Until recently, the United States, like most other market democracies, was generally regarded as not suffering unduly from corruption. Measures such as the 1977 Foreign Corrupt Practices Act, which prohibits U.S. citizens and businesses from bribing foreign officials (and whose enforcement the Trump administration has announced plans to scale back), made Washington a global leader in anticorruption. Yet amid questions about potential ethical standards violations on the U.S. Supreme Court, the increased influence of special interests in U.S. politics, and financial scandals involving several members of Congress, that good reputation was slipping even before Trump took office for the second time. In the advocacy group Transparency International’s 2014 Corruption Perception Index—not a measure of corruption itself, but a barometer of how experts and businesspeople perceive a country’s corruption level—the United States tied (with Barbados, Hong Kong, and Ireland) for 17th cleanest out of 173 countries and territories, with a score of 74 out of 100 (where 100 indicates a perception of being corruption-free). By 2024, the United States had dropped down the rankings. With a score of just 65, it tied with the Bahamas for 28th place.

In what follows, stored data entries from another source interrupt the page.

(** * The Referee: a shallow embedding of the weighting, scoring and
      recommendation pipeline, with the properties stated about it.

    The Python sources under [lib/referee] are embedded function by function.
    Conventions of the embedding:

    - a Python [float] is an exact rational ([Q]); comparisons are the exact
      ones and no rounding takes place: the rounding to binary64 is not
      embedded, so that a value the program computes may differ from the
      embedded one in its last digits, and a comparison that is an exact
      tie here may fall either way there;
    - a [Dict[str, float]] whose iteration order matters is an association
      list in insertion order; a dictionary that is only looked up is a
      [gmap];
    - a function that can raise returns a [Result]; the exception classes
      are the constructors of [Exception];
    - [sorted(..., key=..., reverse=...)] is the stable sort: its result is
      determined by stability, and it is embedded as a stable insertion
      sort. *)

From Stdlib Require Import QArith Qminmax Qround Lqa ZArith Lia Ascii String.
From Stdlib Require Import Sorted Permutation.
From stdpp Require Import gmap strings list pretty.

Local Open Scope string_scope.
Local Open Scope list_scope.
Local Open Scope Q_scope.

(** ** Exceptions and results *)

Inductive Exception : Type :=
| ValueError
| KeyError
| IndexError
| ValidationError
| RequirementsProcessingError
| ConflictingRequirementsError (conflicts : list string)
| InsufficientDataError
| ComparisonError
| InputValidationError
| TechnologyNotFoundError.

Inductive Result (A : Type) : Type :=
| Ok (a : A)
| Raise (e : Exception).

Arguments Ok {A} a.
Arguments Raise {A} e.

#[global] Instance Result_ret : MRet Result := fun _ a => Ok a.

#[global] Instance Result_bind : MBind Result := fun _ _ k r =>
  match r with
  | Ok a => k a
  | Raise e => Raise e
  end.

Definition raise_if (b : bool) (e : Exception) : Result unit :=
  if b then Raise e else Ok tt.

Definition is_Ok {A : Type} (r : Result A) : bool :=
  match r with Ok _ => true | Raise _ => false end.

(** ** Rational helpers *)

Definition Qlt_bool (x y : Q) : bool := negb (Qle_bool y x).

(** Python's [sum]: left to right, starting from 0. *)
Definition sum (l : list Q) : Q := fold_left Qplus l 0.

(** Python's [max(l)] and [min(l)] on a list: the first extremal element;
    [ValueError] on the empty list. *)
Definition list_max (l : list Q) : option Q :=
  match l with
  | [] => None
  | x :: l' => Some (fold_left (fun m y => if Qlt_bool m y then y else m) l' x)
  end.

Definition list_min (l : list Q) : option Q :=
  match l with
  | [] => None
  | x :: l' => Some (fold_left (fun m y => if Qlt_bool y m then y else m) l' x)
  end.

(** ** Ordered dictionaries [Dict[str, float]] *)

Definition Dict : Type := list (string * Q).

Definition keys (d : Dict) : list string := map fst d.
Definition values (d : Dict) : list Q := map snd d.

Fixpoint dict_get (d : Dict) (k : string) : option Q :=
  match d with
  | [] => None
  | (k', v) :: d' => if String.eqb k' k then Some v else dict_get d' k
  end.

(** [d[k]] where the key is present; every read below is of a key that the
    dictionary holds ([KeyError] cannot arise at those reads). *)
Definition getitem (d : Dict) (k : string) : Q :=
  match dict_get d k with Some v => v | None => 0 end.

(** [d.get(k, dflt)] *)
Definition get_default (d : Dict) (k : string) (dflt : Q) : Q :=
  match dict_get d k with Some v => v | None => dflt end.

(** [d[k] = v]: an existing key keeps its position, a new key goes last. *)
Fixpoint setitem (d : Dict) (k : string) (v : Q) : Dict :=
  match d with
  | [] => [(k, v)]
  | (k', v') :: d' =>
      if String.eqb k' k then (k', v) :: d' else (k', v') :: setitem d' k v
  end.

Definition contains (l : list string) (k : string) : bool :=
  existsb (String.eqb k) l.

(** ** Stable sorting

    [sorted(l, key=f, reverse=True)] keeps equal keys in input order: an
    element is inserted before the first later element whose key is not
    strictly greater. *)

Section StableSort.
Context {A : Type} (key : A -> Q).

Fixpoint insert_desc (x : A) (l : list A) : list A :=
  match l with
  | [] => [x]
  | y :: l' =>
      if Qlt_bool (key x) (key y) then y :: insert_desc x l' else x :: l
  end.

Definition sorted_desc (l : list A) : list A := fold_right insert_desc [] l.

Fixpoint insert_asc (x : A) (l : list A) : list A :=
  match l with
  | [] => [x]
  | y :: l' =>
      if Qlt_bool (key y) (key x) then y :: insert_asc x l' else x :: l
  end.

Definition sorted_asc (l : list A) : list A := fold_right insert_asc [] l.

(** Non-increasing in the key. *)
Definition descending : list A -> Prop :=
  StronglySorted (fun a b => key b <= key a).
End StableSort.

(** ** models.py: the enumerations and the requirement record *)

Inductive BudgetLevel : Type := BUDGET_LOW | BUDGET_MEDIUM | BUDGET_HIGH.
Inductive TimelineLevel : Type := TIGHT | MODERATE | FLEXIBLE.
Inductive ScaleLevel : Type := SMALL | SCALE_MEDIUM | LARGE.
Inductive ExpertiseLevel : Type := BEGINNER | INTERMEDIATE | EXPERT.
Inductive ConfidenceLevel : Type := CONF_LOW | CONF_MEDIUM | CONF_HIGH.
Inductive MaturityLevel : Type := EXPERIMENTAL | STABLE | MATURE.

Record ProjectRequirements : Type := {
  team_size : Z;
  budget : BudgetLevel;
  timeline : TimelineLevel;
  scalability_needs : ScaleLevel;
  expertise_level : ExpertiseLevel
}.

Record WeightedCriteria : Type := {
  dimension_weights : Dict;
  priority_factors : list string
}.

Definition standard_dimensions : list string :=
  ["cost"; "scalability"; "complexity"; "ecosystem"; "performance"].

(** [WeightedCriteria.validate_weights]: every weight lies in [0, 1]. *)
Definition WeightedCriteria_validate_weights (v : Dict) : Result Dict :=
  if forallb (fun w => Qle_bool 0 w && Qle_bool w 1) (values v)
  then Ok v else Raise ValidationError.

Definition mk_WeightedCriteria (w : Dict) (p : list string)
  : Result WeightedCriteria :=
  w' ← WeightedCriteria_validate_weights w;
  Ok {| dimension_weights := w'; priority_factors := p |}.

(** ** requirements_processor.py *)

(** [RequirementsProcessor._validate_requirements].  The enumeration checks
    of the source cannot fail on a typed value. *)
Definition _validate_requirements (r : ProjectRequirements) : Result unit :=
  raise_if (team_size r <? 1)%Z ValueError;;
  raise_if (1000 <? team_size r)%Z ValueError.

(** [RequirementsProcessor._detect_requirement_conflicts] *)
Definition conflict_1 : string :=
  "Low budget, large scalability needs, and tight timeline create competing priorities".
Definition conflict_2 : string :=
  "Beginner expertise with tight timeline and large scale requirements may be unrealistic".
Definition conflict_3 : string :=
  "Low budget with large expert team suggests potential resource mismatch".
Definition conflict_4 : string :=
  "Small scalability needs with large team may lead to over-engineering".
Definition conflict_5 : string :=
  "High budget with tight timeline and beginner team may indicate poor planning".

But the most worrisome development is not any individual decision or a change in the frequency of corruption—which, after all, remains unknowable. It is, instead, a shift in the type of corruption visible at the highest level of the U.S. government. At a moment when the United States’ institutional guardrails are eroding, the Trump administration has embraced a style of governance in which power flows directly from a single leader, creating opportunities for personal deals to drive official decisions. That sort of corruption threatens free political and economic processes and can, eventually, become integral to the way the entire system functions—making it highly resistant to reform.